Sono le sei e mezzo del mattino ed è ancora buio pesto, ma già si capisce che giornata sarà.Le previsioni sono azzeccate: pioggia, pioggia ed ancora pioggia.
Mi consola vedere che non sono l’unico a fare la levataccia; altri velisti sono alle prese con le loro barche: si parte alla volta di Belgirate, da Sessa per le “Camicie Rosse” !!!
Imbarcati a Lesa gli amici Luca e Federico incontriamo anche l’equipaggio del mono 22 “Chiara” (Andrea, Red, Roberto e Stefano) reduci dalla riunione del comitato di regata: il meteo è schifoso ma “…hanno deciso…nonostante tutto e tutti: si parte !”.
Prima della partenza incrociamo “Settenodi” con a bordo gli eroici “Lagonauti” Paddy, Lorenzo, Laura, Beppe ed intanto piove in tutte le salse ( a Federico sembra di essere nella scena del Vietnam del film Forrest Gump : “…piove da sopra, di traverso, da sotto, di rimbalzo…”).
La partenza è al rallentatore, il vento è di intensità 0,0 come al solito (calma piatta, che più piatta non si può), con la piacevole aggiunta di vagonate d’acqua costanti.
“…Eppur si muove, incredibile siamo ben piazzati !”.
La mossa strategica vincente che rivoluziona la nostra tattica di regata viene fuori alla virata prima della boa: “mettiamo sù il caffè !!!”. incredibile ma vero, non facciamo in tempo a preparare la moka, che arriva il vento:
pazzesco, un tempismo da Coppa America, questa è tecnologia super-avanzata !!!

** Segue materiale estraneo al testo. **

(** The page: the list in local storage, the variables of the script,
    the two number fields, the readers at work and the gallery.  The
    mode label, the file count and the camera widgets are left out. *)
Record Page := {
  savedImages : list Image;
  isSingleImageMode : bool;
  fileQuestionNumberInput : string;
  cameraQuestionNumberInput : string;
  cameraStream : bool;
  readers : list Reading;
  imageGallery : list (string * string);
  emptyMessage : bool
}.

Definition set_savedImages (v : list Image) (p : Page) : Page :=
  Build_Page v (isSingleImageMode p) (fileQuestionNumberInput p) (cameraQuestionNumberInput p)
    (cameraStream p) (readers p) (imageGallery p) (emptyMessage p).
Definition set_isSingleImageMode (v : bool) (p : Page) : Page :=
  Build_Page (savedImages p) v (fileQuestionNumberInput p) (cameraQuestionNumberInput p)
    (cameraStream p) (readers p) (imageGallery p) (emptyMessage p).
Definition set_fileQuestionNumberInput (v : string) (p : Page) : Page :=
  Build_Page (savedImages p) (isSingleImageMode p) v (cameraQuestionNumberInput p)
    (cameraStream p) (readers p) (imageGallery p) (emptyMessage p).
Definition set_cameraQuestionNumberInput (v : string) (p : Page) : Page :=
  Build_Page (savedImages p) (isSingleImageMode p) (fileQuestionNumberInput p) v
    (cameraStream p) (readers p) (imageGallery p) (emptyMessage p).
Definition set_cameraStream (v : bool) (p : Page) : Page :=
  Build_Page (savedImages p) (isSingleImageMode p) (fileQuestionNumberInput p)
    (cameraQuestionNumberInput p) v (readers p) (imageGallery p) (emptyMessage p).
Definition set_readers (v : list Reading) (p : Page) : Page :=
  Build_Page (savedImages p) (isSingleImageMode p) (fileQuestionNumberInput p)
    (cameraQuestionNumberInput p) (cameraStream p) v (imageGallery p) (emptyMessage p).
Definition set_gallery (items : list (string * string)) (empty : bool) (p : Page) : Page :=
  Build_Page (savedImages p) (isSingleImageMode p) (fileQuestionNumberInput p)
    (cameraQuestionNumberInput p) (cameraStream p) (readers p) items empty.

(** [updateGallery]: one item per stored image, with its source and
    the text of its overlay; the empty message shows when there is
    none. *)
Definition updateGallery (p : Page) : Page :=
  let images := savedImages p in
  if (length images =? 0)%nat then set_gallery [] true p
  else set_gallery (map (λ imageObj, (dataUrl imageObj, questionLabel imageObj)) images) false p.

(** [addImageToStorage], when local storage takes the longer list. *)
Definition addImageToStorage (dataUrl questionNumber : string) (p : Page) : Page :=
  let images := savedImages p in
  let images := images ++ [{| dataUrl := dataUrl; questionNumber := Some questionNumber |}] in
  updateGallery (set_savedImages images p).

(** [processFile]: the next file, if one is left, gets a reader. *)
Definition processFile (files : list string) (fileIndex : nat) (questionNumber : string)
  : option Reading :=
  if (fileIndex <? length files)%nat then Some (Single files fileIndex questionNumber)
  else None.

(** Where a reader is kept: a new one joins [readers]; the one that
    follows in a selection takes the place of the one that is done. *)
Definition started (r : option Reading) (p : Page) : Page :=
  match r with
  | Some r => set_readers (readers p ++ [r]) p
  | None => p
  end.

Definition followed (i : nat) (r : option Reading) (p : Page) : Page :=
  match r with
  | Some r => set_readers (<[i := r]> (readers p)) p
  | None => set_readers (delete i (readers p)) p
  end.

(** The [change] handler of the mode switch. *)
Definition modeToggle_onchange (checked : bool) (p : Page) : Page :=
  set_isSingleImageMode checked p.

(** The [change] handler of the file input. *)
Definition fileInput_onchange (files : list string) (p : Page) : Page :=
  let questionNumber := trim (fileQuestionNumberInput p) in
  if isSingleImageMode p then started (processFile files 0 questionNumber) p
  else
    let p := set_readers (readers p ++ map (λ _, Bulk questionNumber) files) p in
    set_fileQuestionNumberInput "" p.

(** The [onload] handler of the reader [i].  When local storage
    refuses the list ([room] is [false]), [setItem] throws and the
    handler ends there. *)
Definition reader_onload (i : nat) (result : string) (room : bool) (p : Page)
  : option Page :=
  match readers p !! i with
  | Some (Single files fileIndex questionNumber) =>
      if room then
        let p := addImageToStorage result questionNumber p in
        questionNumber ← incrementQuestionNumber questionNumber;
        let p := set_fileQuestionNumberInput questionNumber p in
        let fileIndex := S fileIndex in
        Some (followed i (processFile files fileIndex questionNumber) p)
      else Some (followed i None p)
  | Some (Bulk questionNumber) =>
      if room then Some (followed i None (addImageToStorage result questionNumber p))
      else Some (followed i None p)
  | None => None
  end.

(** The [click] handler of the capture button; [frame] is what the
    canvas gives for the current frame. *)
Definition cameraCaptureButton_onclick (frame : string) (room : bool) (p : Page)
  : option Page :=
  if cameraStream p then
    let questionNumber := trim (cameraQuestionNumberInput p) in
    if room then
      let p := addImageToStorage frame questionNumber p in
      if isSingleImageMode p then
        next ← incrementQuestionNumber questionNumber;
        Some (set_cameraQuestionNumberInput next p)
      else Some (set_cameraQuestionNumberInput "" p)
    else Some p
  else Some p.

(** The [click] handler of the clear button. *)
Definition clearImagesButton_onclick (p : Page) : Page :=
  updateGallery (set_savedImages [] p).

(** The page once its [DOMContentLoaded] handler has returned, given
    what local storage and the two fields hold. *)
Definition load (images : list Image) (fileNumber cameraNumber : string) : Page :=
  updateGallery
    {| savedImages := images; isSingleImageMode := false;
       fileQuestionNumberInput := fileNumber; cameraQuestionNumberInput := cameraNumber;
       cameraStream := false; readers := []; imageGallery := []; emptyMessage := false |}.

(** What can happen on the page: the switch is moved, a field is
    edited, files are chosen, a reader is done or fails, the camera
    is granted or denied, a frame is captured, the list is cleared. *)
Inductive Event :=
| EvMode (checked : bool)
| EvFileNumber (text : string)
| EvCameraNumber (text : string)
| EvFiles (files : list string)
| EvLoaded (i : nat) (result : string) (room : bool)
| EvReadError (i : nat)
| EvCamera (granted : bool)
| EvCapture (frame : string) (room : bool)
| EvClear.

Definition step (p : Page) (ev : Event) : option Page :=
  match ev with
  | EvMode checked => Some (modeToggle_onchange checked p)
  | EvFileNumber text => Some (set_fileQuestionNumberInput text p)
  | EvCameraNumber text => Some (set_cameraQuestionNumberInput text p)
  | EvFiles files => Some (fileInput_onchange files p)
  | EvLoaded i result room => reader_onload i result room p
  | EvReadError i =>
      match readers p !! i with
      | Some _ => Some (followed i None p)
      | None => None
      end
  | EvCamera granted => Some (if granted then set_cameraStream true p else p)
  | EvCapture frame room => cameraCaptureButton_onclick frame room p
  | EvClear => Some (clearImagesButton_onclick p)
  end.

Fixpoint run (p : Page) (evs : list Event) : option Page :=
  match evs with
  | [] => Some p
  | ev :: rest => p ← step p ev; run p rest
  end.

End Capture.

(** ** The key form and the data URL helper *)

(** [dataUrlToBase64]: [undefined] is [None]. *)
Definition dataUrlToBase64 (dataUrl : string) : option string :=
  split ","%char dataUrl !! 1%nat.

(** What [updateAPIStatus] was last called with: that the key was
    loaded from storage, that it was saved, or that a valid key is
    asked for. *)
Inductive Status := KeyLoaded | KeySaved | KeyAskedFor.

(** The key field and the status line under it; [None]: the status
    line as the document came with it. *)
Record KeyForm := { apiKeyInput : string; apiStatus : option Status }.

(** [saveAPIKey] *)
Definition saveAPIKey (apiKey : string) (s : State) : State :=
  set_storedKey (Some (trim apiKey)) s.

(** [initializeAPIKeyManagement], up to the registration of its two
    handlers. *)
Definition initializeAPIKeyManagement (s : State) (form : KeyForm) : KeyForm :=
  match getAPIKey s with
  | None | Some "" => form
  | Some existingKey => {| apiKeyInput := existingKey; apiStatus := Some KeyLoaded |}
  end.

(** The [click] handler of the save button, which the Enter key in
    the field runs as well.  When local storage refuses the key
    ([room] is [false]), [setItem] throws and the handler ends
    there. *)
Definition saveButton_onclick (room : bool) (form : KeyForm) (s : State) : State * KeyForm :=
  let apiKey := trim (apiKeyInput form) in
  match apiKey with
  | "" => (s, {| apiKeyInput := apiKeyInput form; apiStatus := Some KeyAskedFor |})
  | _ =>
      if room then
        (saveAPIKey apiKey s, {| apiKeyInput := apiKeyInput form; apiStatus := Some KeySaved |})
      else (s, form)
  end.

(** ** The details of a question *)

Module QuestionModal.

(** The modal: its title, the source and the alternative text of the
    images it shows, its two text sections and its empty note with
    whether each is displayed, whether the overlay has the class
    [active], the field [isOpen], and what the modal has last written
    to [document.body.style.overflow].  [None] stands for what the
    template came with, or for nothing written yet. *)
Record Modal := {
  title : string;
  modalImages : list (string * string);
  extractedSection : bool;
  extractedContent : option string;
  solvedSection : bool;
  solvedContent : option string;
  emptyState : bool;
  active : bool;
  isOpen : bool;
  bodyOverflow : option string
}.

(** The constructor with [init]. *)
Definition init : Modal :=
  {| title := "Question Details"; modalImages := [];
     extractedSection := false; extractedContent := None;
     solvedSection := false; solvedContent := None;
     emptyState := false; active := false; isOpen := false; bodyOverflow := None |}.

(** [escapeHtml] *)
Definition escapeHtml (text : string) : string := serialized text.

(** [updateImages] *)
Definition updateImages (images : list Image) (m : Modal) : Modal :=
  let items := imap (λ index imageObj,
                       (dataUrl imageObj, "Question image " +:+ pretty (index + 1)%nat))
                    images in
  Build_Modal (title m) items (extractedSection m) (extractedContent m) (solvedSection m)
    (solvedContent m) (emptyState m) (active m) (isOpen m) (bodyOverflow m).

(** A text that is neither [null] nor empty. *)
Definition truthy (text : option string) : bool :=
  match text with
  | None | Some "" => false
  | Some _ => true
  end.

(** [updateTextSections] *)
Definition updateTextSections (extractedText solvedText : option string) (m : Modal)
  : Modal :=
  if truthy extractedText || truthy solvedText then
    let '(extractedSection, extractedContent) :=
      if truthy extractedText then (true, extractedText)
      else (false, extractedContent m) in
    let '(solvedSection, solvedContent) :=
      if truthy solvedText then
        (true, Some ("<span class=" +:+ QUOTE +:+ "highlight-text" +:+ QUOTE +:+ ">"
                     +:+ escapeHtml (default "" solvedText) +:+ "</span>"))
      else (false, solvedContent m) in
    Build_Modal (title m) (modalImages m) extractedSection extractedContent solvedSection
      solvedContent false (active m) (isOpen m) (bodyOverflow m)
  else
    Build_Modal (title m) (modalImages m) false (extractedContent m) false (solvedContent m)
      true (active m) (isOpen m) (bodyOverflow m).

Alla prima boa incrociamo gli amici del mono 22 e concediamo acqua, anche se non gli spetterebbe…, oltre tutto siamo pure penalizzati perché tocchiamo la boa per evitare di collidere con Chiara: la barca giuria ci becca all’istante e ci segnala la penalizzazione da compiere: il 360° (ci mancava solo questo !) .
E’ arrivato il momento di alzare il Gennaker. Adesso il vento è davvero potente, ma tutto fila liscio e la vela và a segno in un attimo: Vikissimo parte in quarta e l’adrenalina ci fa dimenticare per un po’ che piove a secchiate.

Alla seconda boa siamo sempre nel gruppone con Settenodi all’inseguimento e Chiara più avanti. I bordi sono proprio tosti e Vikissimo sotto raffica si sdraia, con l’entusiamo a bordo che cresce sempre di più.
La struttura è sollecitata ma tutto risponde bene…ero proprio curioso di vedere la reazione, visto che è la prima volta che mi capitano queste condizioni con il Viko.
Nell’ultimo bordo pensiamo solo da arrivare e prima della boa facciamo il giro completo di penalità con la linea del traguardo che vediamo sotto il diluvio come un miraggio: “…ce l’abbiamo fatta !!! siamo arrivati !!! …”. Il distacco dalle altre è decoroso con Settenodi appena dietro di noi, mentre Chiara ci ha preceduti con un bel piazzamento.
La mia scelta di rimanere quasi sempre nel lato sinistro sottocosta meno ventoso soprattutto nella prima parte della regata ci ha un po’ penalizzato. Ma è stata un’esperienza notevole, anche Luca e Federico nonostante la giornataccia si sono divertiti e questa è la soddisfazione maggiore per me.
Il ritorno alla boa è un po’ un calvario sotto l’acqua, ma quello che conforta è che Vikissimo ha fatto la sua “porca figura” …grazie anche al mitico equipaggio Ricky, Fede & Luca.